> _What to do_
Beginning with the line that holds "(** Removes one" in the data below, give again every line through the one that holds "bytes of multi-byte", exactly as written.

(Stored data)
********

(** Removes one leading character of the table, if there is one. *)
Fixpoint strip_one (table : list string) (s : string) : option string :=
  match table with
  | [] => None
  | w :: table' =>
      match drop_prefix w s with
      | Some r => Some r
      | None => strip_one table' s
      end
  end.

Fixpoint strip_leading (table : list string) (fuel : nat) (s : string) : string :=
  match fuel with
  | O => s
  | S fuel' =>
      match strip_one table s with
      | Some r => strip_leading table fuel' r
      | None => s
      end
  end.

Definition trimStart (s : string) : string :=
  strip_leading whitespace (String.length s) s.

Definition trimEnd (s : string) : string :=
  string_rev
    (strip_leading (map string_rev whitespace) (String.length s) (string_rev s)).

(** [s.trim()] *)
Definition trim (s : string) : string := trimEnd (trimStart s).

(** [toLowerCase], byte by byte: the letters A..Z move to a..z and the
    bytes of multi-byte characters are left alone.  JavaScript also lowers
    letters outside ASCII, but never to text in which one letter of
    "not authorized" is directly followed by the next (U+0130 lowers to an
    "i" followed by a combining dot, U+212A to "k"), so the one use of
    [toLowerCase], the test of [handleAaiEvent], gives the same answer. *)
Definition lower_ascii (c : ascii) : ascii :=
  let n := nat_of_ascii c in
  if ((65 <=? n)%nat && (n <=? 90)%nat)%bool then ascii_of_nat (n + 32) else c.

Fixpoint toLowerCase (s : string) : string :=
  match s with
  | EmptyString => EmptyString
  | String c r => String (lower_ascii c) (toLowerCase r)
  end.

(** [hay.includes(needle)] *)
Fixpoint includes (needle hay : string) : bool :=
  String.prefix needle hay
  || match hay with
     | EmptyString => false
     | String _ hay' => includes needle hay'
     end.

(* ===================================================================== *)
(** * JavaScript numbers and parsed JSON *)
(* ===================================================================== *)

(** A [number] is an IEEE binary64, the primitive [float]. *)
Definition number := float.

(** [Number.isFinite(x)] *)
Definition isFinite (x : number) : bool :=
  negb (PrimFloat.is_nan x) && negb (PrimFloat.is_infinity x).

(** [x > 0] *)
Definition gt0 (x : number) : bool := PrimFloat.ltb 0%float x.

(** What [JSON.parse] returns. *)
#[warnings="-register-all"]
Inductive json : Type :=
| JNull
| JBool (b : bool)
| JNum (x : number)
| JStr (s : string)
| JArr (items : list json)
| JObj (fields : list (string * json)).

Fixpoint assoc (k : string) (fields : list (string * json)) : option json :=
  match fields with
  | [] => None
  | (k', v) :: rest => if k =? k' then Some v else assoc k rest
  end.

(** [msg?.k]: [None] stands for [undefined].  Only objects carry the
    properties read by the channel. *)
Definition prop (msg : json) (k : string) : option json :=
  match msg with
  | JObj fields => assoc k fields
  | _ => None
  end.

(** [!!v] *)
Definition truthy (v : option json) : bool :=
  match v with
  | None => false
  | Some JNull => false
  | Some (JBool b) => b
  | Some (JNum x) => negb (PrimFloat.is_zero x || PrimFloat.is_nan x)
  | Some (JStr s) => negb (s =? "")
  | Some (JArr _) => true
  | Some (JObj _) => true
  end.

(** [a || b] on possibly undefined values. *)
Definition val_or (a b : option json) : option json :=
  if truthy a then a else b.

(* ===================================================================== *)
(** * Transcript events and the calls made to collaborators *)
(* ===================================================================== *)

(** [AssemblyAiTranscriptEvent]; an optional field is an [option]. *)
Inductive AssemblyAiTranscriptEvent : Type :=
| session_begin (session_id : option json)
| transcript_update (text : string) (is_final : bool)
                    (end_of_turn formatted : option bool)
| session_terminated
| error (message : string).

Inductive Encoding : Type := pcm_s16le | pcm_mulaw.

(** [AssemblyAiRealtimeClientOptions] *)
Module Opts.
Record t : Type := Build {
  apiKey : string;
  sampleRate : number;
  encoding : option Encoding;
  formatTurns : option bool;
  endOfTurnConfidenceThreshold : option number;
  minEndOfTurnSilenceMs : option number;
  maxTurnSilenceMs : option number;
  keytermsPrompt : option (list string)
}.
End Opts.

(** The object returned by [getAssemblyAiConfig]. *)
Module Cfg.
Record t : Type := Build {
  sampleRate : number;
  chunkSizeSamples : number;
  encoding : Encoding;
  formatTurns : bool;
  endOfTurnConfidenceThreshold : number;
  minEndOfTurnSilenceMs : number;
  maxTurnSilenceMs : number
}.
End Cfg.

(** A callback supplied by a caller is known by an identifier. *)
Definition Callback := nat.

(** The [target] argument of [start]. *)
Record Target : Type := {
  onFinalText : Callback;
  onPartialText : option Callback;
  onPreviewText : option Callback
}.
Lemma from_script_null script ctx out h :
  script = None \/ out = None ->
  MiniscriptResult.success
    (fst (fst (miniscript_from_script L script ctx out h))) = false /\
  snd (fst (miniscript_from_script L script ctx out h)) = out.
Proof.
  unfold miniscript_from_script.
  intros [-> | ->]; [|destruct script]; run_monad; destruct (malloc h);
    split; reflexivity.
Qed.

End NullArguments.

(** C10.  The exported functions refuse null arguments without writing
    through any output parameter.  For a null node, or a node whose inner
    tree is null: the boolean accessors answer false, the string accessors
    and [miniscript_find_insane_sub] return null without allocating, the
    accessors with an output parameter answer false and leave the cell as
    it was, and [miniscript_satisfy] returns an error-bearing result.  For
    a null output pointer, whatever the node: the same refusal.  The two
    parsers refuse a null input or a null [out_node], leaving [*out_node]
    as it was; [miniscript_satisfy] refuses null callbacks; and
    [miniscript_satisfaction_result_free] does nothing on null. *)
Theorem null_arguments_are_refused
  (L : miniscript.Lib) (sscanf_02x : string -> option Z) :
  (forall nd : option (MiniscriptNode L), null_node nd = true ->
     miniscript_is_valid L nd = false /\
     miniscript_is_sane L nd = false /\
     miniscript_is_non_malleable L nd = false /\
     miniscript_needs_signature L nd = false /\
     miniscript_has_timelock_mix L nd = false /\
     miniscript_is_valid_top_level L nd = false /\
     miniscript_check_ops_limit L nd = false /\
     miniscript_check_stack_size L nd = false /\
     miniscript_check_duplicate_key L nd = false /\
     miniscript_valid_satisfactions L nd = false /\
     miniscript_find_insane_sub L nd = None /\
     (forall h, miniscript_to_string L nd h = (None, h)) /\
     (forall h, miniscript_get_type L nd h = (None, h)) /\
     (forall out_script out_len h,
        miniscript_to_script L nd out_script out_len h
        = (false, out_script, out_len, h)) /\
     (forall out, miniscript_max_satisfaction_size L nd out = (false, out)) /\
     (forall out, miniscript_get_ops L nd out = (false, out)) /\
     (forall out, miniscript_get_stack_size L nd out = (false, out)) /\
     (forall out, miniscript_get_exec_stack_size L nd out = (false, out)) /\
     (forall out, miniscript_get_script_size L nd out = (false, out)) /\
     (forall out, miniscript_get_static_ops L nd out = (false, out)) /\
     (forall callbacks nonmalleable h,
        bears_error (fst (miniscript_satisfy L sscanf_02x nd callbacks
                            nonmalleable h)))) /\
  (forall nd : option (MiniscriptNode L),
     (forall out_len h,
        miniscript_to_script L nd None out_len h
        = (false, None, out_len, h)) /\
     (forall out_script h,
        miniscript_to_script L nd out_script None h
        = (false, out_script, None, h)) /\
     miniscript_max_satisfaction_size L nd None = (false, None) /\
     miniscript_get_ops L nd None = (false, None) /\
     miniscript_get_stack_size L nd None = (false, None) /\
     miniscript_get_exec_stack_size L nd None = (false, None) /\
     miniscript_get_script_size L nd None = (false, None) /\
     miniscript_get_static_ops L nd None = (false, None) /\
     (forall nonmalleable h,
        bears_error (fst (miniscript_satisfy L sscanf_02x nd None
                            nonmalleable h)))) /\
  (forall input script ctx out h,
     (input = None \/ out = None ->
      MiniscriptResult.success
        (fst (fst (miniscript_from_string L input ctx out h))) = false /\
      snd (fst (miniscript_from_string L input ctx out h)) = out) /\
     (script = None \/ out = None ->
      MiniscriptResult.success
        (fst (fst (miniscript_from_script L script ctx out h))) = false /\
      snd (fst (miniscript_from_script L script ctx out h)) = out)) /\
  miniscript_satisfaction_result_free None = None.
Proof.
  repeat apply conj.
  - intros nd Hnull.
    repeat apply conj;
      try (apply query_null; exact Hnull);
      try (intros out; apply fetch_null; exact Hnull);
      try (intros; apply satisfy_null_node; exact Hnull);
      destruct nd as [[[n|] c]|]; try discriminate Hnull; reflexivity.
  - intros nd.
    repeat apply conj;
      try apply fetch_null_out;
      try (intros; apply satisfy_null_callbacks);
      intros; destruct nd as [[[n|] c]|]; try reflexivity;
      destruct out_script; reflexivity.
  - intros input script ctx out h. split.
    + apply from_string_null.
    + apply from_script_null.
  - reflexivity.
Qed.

********

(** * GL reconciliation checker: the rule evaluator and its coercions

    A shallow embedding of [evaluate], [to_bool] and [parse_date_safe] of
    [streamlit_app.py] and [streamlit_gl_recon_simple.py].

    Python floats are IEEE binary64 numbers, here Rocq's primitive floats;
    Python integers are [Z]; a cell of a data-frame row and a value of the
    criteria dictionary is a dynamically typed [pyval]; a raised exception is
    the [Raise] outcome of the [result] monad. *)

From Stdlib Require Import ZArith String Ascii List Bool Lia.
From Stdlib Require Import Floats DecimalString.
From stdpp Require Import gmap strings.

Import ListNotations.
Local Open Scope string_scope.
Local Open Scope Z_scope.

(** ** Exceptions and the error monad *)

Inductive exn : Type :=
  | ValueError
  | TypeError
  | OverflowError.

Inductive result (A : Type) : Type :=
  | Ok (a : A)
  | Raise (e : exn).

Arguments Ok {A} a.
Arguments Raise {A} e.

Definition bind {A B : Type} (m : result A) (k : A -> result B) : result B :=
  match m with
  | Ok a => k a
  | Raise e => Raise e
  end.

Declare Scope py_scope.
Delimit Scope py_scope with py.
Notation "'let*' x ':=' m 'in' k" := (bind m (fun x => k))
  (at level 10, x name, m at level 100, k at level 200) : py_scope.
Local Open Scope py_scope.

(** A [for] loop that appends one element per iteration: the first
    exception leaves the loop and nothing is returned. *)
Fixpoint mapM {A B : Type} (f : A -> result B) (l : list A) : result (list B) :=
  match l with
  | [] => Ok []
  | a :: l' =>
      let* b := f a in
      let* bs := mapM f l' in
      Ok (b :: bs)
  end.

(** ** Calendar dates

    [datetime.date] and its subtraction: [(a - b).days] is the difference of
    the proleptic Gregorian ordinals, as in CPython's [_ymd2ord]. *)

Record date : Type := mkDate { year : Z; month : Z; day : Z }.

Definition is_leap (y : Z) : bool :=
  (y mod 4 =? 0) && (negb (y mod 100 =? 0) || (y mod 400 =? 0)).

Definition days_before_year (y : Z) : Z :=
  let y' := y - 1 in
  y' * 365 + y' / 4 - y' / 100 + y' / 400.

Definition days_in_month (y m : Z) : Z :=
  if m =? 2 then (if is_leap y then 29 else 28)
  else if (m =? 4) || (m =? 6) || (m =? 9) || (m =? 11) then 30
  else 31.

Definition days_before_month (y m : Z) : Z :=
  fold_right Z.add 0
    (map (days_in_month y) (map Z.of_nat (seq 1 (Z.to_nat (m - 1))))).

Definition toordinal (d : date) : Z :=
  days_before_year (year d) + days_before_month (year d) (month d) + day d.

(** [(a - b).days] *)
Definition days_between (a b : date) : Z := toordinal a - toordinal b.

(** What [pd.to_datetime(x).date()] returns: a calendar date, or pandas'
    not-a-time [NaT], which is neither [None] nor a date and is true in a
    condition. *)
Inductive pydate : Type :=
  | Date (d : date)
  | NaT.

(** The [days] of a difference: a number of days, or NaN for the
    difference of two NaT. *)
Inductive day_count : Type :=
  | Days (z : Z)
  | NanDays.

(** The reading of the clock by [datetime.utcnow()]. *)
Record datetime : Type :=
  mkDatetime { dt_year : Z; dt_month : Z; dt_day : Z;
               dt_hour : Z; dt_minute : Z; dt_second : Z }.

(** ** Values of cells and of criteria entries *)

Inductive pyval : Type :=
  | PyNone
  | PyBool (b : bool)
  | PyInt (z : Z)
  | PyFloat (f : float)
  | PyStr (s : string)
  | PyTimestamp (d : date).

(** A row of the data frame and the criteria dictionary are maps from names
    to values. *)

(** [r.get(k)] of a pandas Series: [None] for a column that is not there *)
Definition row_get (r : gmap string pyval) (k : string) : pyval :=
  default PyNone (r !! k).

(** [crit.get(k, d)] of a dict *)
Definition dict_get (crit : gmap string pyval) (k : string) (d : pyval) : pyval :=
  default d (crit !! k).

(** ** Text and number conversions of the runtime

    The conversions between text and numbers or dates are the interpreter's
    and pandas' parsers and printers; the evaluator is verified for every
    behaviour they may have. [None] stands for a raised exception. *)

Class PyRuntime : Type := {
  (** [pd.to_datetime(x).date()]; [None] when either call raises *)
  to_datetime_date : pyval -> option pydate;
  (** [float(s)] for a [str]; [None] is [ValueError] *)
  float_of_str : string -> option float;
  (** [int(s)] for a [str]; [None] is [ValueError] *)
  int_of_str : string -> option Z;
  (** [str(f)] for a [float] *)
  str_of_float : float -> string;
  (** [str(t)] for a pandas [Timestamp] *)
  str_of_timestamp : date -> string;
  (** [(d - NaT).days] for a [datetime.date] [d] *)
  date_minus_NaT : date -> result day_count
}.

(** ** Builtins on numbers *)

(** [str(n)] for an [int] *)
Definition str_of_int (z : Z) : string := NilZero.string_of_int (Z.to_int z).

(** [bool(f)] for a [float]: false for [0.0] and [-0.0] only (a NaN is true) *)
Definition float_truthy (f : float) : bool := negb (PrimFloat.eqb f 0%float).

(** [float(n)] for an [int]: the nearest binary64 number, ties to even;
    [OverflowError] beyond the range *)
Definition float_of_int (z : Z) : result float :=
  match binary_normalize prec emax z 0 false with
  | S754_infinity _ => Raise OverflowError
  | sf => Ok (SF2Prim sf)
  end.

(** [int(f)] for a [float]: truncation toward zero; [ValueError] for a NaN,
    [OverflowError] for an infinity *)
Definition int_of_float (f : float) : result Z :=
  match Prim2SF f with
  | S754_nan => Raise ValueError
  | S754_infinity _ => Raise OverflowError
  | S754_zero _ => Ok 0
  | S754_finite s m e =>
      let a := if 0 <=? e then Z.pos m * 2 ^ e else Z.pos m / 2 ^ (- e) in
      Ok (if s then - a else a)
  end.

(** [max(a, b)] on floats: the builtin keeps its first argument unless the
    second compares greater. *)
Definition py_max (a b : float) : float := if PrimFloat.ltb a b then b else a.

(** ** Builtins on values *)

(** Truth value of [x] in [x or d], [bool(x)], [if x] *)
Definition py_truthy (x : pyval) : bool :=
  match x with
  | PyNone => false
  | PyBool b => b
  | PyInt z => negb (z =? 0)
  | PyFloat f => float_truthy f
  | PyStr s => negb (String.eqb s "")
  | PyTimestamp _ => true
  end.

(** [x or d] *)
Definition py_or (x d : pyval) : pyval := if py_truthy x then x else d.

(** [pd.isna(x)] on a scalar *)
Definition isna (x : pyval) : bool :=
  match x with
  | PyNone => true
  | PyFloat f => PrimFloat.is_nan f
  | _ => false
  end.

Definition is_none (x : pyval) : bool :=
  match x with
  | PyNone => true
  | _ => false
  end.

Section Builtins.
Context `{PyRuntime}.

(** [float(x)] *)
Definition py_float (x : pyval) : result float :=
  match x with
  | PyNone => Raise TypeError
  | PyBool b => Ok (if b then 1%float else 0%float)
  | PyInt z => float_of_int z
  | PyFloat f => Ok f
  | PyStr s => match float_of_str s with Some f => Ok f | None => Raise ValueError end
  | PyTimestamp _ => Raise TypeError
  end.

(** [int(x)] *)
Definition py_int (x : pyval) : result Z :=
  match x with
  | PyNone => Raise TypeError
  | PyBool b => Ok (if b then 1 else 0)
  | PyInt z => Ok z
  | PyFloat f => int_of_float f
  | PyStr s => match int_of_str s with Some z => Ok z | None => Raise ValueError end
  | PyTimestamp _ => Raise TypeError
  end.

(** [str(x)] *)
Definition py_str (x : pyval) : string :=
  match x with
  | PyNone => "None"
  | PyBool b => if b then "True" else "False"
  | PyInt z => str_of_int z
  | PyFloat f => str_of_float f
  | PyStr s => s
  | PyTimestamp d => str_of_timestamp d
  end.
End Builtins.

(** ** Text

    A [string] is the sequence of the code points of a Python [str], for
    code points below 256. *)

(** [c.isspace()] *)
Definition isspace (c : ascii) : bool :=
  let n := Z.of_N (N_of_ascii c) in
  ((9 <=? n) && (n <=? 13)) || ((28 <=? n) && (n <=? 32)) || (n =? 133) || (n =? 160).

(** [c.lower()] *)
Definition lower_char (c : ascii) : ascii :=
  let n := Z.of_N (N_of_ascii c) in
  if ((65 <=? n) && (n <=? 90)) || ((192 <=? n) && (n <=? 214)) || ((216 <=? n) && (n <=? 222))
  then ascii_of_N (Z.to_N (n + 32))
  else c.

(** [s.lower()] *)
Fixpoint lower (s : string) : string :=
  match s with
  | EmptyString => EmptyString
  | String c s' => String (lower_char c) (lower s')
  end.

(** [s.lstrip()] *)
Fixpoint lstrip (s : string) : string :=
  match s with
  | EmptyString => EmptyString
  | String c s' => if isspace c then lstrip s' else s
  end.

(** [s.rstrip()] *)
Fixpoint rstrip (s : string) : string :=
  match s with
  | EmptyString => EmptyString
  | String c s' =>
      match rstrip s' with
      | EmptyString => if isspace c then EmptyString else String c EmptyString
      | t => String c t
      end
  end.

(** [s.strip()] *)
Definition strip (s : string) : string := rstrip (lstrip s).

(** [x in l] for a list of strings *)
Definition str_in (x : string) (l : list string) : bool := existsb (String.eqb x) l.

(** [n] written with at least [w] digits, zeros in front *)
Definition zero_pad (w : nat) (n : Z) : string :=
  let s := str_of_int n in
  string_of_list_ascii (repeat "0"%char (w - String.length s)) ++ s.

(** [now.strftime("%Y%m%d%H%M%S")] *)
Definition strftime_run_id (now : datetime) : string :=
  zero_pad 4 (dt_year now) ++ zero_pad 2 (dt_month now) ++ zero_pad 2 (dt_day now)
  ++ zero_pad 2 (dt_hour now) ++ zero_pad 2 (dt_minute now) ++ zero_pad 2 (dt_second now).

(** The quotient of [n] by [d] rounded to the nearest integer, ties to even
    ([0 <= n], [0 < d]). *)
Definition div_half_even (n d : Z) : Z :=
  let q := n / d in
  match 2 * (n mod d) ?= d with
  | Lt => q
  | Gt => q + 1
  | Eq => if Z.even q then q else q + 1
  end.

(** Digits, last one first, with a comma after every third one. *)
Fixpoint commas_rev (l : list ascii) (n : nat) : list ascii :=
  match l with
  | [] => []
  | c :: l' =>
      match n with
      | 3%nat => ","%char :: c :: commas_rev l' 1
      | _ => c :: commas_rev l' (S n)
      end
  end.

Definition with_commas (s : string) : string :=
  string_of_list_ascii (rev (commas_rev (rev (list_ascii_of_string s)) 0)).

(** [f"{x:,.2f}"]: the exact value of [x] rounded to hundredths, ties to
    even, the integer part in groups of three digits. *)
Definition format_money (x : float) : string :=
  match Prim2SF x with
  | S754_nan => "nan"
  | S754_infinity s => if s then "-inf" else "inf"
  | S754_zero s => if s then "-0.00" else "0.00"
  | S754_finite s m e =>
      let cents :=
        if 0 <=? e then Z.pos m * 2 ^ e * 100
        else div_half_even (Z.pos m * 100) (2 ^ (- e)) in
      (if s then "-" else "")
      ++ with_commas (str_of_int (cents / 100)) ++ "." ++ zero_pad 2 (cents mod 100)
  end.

********

> _Answer box_
(** Removes one leading character of the table, if there is one. *)
Fixpoint strip_one (table : list string) (s : string) : option string :=
  match table with
  | [] => None
  | w :: table' =>
      match drop_prefix w s with
      | Some r => Some r
      | None => strip_one table' s
      end
  end.

Fixpoint strip_leading (table : list string) (fuel : nat) (s : string) : string :=
  match fuel with
  | O => s
  | S fuel' =>
      match strip_one table s with
      | Some r => strip_leading table fuel' r
      | None => s
      end
  end.

Definition trimStart (s : string) : string :=
  strip_leading whitespace (String.length s) s.

Definition trimEnd (s : string) : string :=
  string_rev
    (strip_leading (map string_rev whitespace) (String.length s) (string_rev s)).

(** [s.trim()] *)
Definition trim (s : string) : string := trimEnd (trimStart s).

(** [toLowerCase], byte by byte: the letters A..Z move to a..z and the
    bytes of multi-byte characters are left alone.  JavaScript also lowers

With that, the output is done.